▶ Available records

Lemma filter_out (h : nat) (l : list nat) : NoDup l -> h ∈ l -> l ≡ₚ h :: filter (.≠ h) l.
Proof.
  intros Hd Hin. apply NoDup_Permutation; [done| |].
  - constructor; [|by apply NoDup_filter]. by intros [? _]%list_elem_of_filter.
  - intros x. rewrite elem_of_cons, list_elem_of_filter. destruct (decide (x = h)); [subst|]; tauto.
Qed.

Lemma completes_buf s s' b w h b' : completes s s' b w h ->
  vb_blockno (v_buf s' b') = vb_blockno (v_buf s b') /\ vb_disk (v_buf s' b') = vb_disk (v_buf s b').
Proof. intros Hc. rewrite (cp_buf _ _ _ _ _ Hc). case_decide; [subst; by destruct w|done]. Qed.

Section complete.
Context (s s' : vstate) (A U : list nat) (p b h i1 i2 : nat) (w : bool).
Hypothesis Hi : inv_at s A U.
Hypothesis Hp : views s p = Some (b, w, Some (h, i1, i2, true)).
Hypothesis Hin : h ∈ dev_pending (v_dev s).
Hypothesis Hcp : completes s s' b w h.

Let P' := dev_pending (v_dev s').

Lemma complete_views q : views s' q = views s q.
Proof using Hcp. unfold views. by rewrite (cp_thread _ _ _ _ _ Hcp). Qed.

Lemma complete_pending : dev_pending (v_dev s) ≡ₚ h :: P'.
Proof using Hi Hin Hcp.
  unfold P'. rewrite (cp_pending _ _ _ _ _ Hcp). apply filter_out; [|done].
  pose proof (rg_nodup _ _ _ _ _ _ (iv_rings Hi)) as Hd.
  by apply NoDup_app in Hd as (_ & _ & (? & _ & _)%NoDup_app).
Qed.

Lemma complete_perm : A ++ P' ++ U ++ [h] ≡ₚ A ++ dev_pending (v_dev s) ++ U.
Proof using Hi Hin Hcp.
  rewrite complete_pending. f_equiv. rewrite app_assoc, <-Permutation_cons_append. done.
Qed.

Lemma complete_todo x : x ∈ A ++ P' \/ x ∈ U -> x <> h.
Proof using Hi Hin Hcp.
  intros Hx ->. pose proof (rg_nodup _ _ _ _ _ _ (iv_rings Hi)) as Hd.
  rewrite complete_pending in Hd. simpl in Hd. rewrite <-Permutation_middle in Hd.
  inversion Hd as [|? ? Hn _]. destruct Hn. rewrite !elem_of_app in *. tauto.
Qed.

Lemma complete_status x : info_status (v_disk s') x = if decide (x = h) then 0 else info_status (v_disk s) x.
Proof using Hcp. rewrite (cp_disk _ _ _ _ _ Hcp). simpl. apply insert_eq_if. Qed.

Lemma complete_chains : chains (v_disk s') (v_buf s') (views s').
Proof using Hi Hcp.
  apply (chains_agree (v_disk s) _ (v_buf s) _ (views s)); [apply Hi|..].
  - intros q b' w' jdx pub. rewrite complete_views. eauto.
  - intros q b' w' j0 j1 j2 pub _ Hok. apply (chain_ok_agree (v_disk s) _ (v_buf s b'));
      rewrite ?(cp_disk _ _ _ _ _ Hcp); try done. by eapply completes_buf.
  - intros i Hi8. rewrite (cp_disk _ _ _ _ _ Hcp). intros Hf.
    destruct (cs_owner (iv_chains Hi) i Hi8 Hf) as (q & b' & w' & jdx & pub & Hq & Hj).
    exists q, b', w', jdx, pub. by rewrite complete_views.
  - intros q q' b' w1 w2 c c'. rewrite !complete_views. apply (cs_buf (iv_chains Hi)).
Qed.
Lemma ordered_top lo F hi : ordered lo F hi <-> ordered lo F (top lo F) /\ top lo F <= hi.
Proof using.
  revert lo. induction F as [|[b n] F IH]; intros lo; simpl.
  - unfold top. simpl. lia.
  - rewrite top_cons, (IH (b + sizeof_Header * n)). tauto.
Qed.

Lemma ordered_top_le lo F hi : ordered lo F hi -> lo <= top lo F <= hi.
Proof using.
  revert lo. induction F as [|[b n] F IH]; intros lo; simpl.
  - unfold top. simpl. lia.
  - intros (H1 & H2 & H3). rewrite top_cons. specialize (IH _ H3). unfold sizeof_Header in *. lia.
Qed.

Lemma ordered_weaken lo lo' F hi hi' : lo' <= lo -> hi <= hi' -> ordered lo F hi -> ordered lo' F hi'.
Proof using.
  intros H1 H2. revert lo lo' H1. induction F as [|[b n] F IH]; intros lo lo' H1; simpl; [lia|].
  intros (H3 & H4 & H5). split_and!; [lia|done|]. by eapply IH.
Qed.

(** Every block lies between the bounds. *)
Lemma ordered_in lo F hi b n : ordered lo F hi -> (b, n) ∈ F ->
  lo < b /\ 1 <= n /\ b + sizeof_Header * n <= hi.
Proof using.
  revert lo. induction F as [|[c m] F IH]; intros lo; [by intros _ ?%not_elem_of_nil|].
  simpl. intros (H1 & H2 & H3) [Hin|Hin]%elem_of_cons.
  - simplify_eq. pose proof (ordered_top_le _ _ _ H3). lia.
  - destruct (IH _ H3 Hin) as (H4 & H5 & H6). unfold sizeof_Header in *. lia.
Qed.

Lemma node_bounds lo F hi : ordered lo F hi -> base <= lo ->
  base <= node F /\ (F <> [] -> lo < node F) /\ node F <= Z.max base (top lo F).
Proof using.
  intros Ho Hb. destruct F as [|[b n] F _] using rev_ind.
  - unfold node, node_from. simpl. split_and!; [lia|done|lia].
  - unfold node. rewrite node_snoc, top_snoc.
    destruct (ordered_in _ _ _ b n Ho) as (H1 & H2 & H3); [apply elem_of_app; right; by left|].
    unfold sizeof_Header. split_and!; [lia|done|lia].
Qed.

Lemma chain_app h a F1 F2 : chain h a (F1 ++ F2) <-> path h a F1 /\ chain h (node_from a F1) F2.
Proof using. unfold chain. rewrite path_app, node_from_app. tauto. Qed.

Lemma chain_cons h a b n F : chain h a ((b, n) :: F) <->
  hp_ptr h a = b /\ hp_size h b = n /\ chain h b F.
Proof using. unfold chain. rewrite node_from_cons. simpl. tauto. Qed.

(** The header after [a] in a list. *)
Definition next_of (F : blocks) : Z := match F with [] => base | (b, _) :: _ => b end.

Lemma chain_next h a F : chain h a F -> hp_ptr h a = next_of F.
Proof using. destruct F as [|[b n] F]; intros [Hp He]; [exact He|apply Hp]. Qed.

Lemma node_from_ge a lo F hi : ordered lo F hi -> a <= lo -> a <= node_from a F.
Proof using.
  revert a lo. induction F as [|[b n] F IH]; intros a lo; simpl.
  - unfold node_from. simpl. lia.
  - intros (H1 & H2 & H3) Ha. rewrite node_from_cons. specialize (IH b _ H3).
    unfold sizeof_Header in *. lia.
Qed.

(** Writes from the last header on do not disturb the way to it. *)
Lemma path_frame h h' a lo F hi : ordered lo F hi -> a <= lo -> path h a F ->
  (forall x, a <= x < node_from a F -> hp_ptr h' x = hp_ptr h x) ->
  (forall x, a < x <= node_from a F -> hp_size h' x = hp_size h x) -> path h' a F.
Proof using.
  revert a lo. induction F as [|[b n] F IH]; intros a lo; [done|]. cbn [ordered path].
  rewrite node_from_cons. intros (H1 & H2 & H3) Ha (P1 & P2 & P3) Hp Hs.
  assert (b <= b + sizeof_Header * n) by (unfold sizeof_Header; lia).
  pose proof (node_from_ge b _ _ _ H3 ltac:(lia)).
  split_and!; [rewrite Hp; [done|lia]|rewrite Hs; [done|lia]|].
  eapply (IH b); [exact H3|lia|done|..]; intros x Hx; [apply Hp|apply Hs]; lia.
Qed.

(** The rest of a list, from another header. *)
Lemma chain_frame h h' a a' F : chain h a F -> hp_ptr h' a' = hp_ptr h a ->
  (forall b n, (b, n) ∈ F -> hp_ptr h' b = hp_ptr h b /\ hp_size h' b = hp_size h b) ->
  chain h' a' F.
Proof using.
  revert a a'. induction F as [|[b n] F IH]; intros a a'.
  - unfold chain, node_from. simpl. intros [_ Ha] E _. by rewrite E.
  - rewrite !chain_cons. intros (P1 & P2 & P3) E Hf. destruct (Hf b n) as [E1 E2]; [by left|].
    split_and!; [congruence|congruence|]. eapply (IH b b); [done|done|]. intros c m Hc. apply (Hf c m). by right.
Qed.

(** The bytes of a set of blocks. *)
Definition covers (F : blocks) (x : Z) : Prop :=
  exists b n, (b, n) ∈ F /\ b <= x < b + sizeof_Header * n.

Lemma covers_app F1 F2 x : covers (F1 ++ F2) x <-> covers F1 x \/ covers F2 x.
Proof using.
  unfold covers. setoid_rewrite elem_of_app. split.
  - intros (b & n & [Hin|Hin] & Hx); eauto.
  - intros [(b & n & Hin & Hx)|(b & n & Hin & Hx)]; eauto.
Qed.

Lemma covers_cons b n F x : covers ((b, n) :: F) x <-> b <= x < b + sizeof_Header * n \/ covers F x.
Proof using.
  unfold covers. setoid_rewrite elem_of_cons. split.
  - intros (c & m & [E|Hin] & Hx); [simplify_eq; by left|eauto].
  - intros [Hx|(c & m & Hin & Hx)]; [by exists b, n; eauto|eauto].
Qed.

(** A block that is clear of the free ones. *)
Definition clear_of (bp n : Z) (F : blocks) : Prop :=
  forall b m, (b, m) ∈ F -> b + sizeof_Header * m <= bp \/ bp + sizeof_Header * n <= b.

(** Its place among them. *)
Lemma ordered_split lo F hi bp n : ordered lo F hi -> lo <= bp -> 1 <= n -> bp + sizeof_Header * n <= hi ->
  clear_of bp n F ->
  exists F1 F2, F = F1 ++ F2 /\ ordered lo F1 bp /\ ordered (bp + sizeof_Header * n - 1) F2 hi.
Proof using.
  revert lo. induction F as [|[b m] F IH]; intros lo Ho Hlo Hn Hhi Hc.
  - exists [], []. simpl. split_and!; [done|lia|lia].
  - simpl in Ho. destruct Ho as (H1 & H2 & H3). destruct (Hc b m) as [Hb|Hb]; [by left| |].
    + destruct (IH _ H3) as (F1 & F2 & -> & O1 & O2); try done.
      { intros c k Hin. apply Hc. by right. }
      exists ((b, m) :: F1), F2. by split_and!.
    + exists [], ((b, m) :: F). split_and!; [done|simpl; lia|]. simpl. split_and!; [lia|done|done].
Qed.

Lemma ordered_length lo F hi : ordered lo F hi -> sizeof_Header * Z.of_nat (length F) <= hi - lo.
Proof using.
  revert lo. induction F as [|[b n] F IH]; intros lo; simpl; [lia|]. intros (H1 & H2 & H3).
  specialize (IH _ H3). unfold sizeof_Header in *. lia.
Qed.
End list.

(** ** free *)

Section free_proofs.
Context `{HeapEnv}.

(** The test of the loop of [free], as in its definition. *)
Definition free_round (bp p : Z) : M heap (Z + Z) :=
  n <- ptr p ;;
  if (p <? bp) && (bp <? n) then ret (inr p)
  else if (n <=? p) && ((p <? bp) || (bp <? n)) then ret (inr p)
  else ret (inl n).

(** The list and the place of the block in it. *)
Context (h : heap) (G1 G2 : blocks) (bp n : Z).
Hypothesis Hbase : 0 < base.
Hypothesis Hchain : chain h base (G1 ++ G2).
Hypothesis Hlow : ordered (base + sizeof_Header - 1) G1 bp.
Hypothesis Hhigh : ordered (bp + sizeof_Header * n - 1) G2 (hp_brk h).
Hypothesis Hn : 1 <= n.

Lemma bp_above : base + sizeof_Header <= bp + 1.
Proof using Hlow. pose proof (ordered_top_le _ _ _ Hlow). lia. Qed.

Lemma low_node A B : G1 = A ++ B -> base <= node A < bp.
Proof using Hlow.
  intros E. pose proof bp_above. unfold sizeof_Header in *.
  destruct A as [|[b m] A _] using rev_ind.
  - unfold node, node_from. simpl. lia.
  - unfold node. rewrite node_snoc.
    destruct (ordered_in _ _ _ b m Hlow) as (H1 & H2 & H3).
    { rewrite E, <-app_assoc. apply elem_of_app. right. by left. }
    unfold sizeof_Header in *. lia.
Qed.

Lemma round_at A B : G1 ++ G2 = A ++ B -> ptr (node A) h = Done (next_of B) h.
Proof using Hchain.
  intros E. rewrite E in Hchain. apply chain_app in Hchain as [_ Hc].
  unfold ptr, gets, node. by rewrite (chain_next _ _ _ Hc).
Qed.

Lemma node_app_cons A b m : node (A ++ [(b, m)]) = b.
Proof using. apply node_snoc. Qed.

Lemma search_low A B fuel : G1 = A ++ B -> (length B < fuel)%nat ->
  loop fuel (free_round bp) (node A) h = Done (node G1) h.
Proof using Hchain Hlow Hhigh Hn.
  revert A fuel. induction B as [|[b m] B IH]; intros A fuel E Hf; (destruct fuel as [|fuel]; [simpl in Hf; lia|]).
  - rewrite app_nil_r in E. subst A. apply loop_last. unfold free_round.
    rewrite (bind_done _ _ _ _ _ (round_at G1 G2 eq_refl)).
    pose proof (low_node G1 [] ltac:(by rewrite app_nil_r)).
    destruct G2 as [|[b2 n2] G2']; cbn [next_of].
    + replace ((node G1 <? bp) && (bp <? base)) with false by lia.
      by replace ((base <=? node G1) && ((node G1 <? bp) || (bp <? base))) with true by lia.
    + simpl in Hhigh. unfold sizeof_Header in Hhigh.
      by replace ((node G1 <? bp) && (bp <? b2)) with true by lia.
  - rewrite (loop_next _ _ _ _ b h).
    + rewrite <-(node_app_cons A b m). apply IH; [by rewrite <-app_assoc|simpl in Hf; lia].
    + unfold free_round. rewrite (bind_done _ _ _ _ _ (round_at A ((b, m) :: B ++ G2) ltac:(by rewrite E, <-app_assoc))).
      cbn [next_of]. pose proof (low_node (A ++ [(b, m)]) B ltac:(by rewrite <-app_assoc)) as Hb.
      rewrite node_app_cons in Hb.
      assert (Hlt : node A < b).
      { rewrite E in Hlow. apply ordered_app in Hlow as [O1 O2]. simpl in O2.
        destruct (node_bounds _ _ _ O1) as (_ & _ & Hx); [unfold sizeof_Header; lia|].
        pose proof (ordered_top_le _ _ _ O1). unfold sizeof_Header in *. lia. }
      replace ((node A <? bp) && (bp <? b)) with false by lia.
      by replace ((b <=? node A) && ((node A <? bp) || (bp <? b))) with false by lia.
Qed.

▶ What to produce
Taking the line with "replace ((node A" as the start and the last line of the data above as the end, write out those two lines and every line between them exactly, and only those.

▶ Written answer
      replace ((node A <? bp) && (bp <? b)) with false by lia.
      by replace ((b <=? node A) && ((node A <? bp) || (bp <? b))) with false by lia.
Qed.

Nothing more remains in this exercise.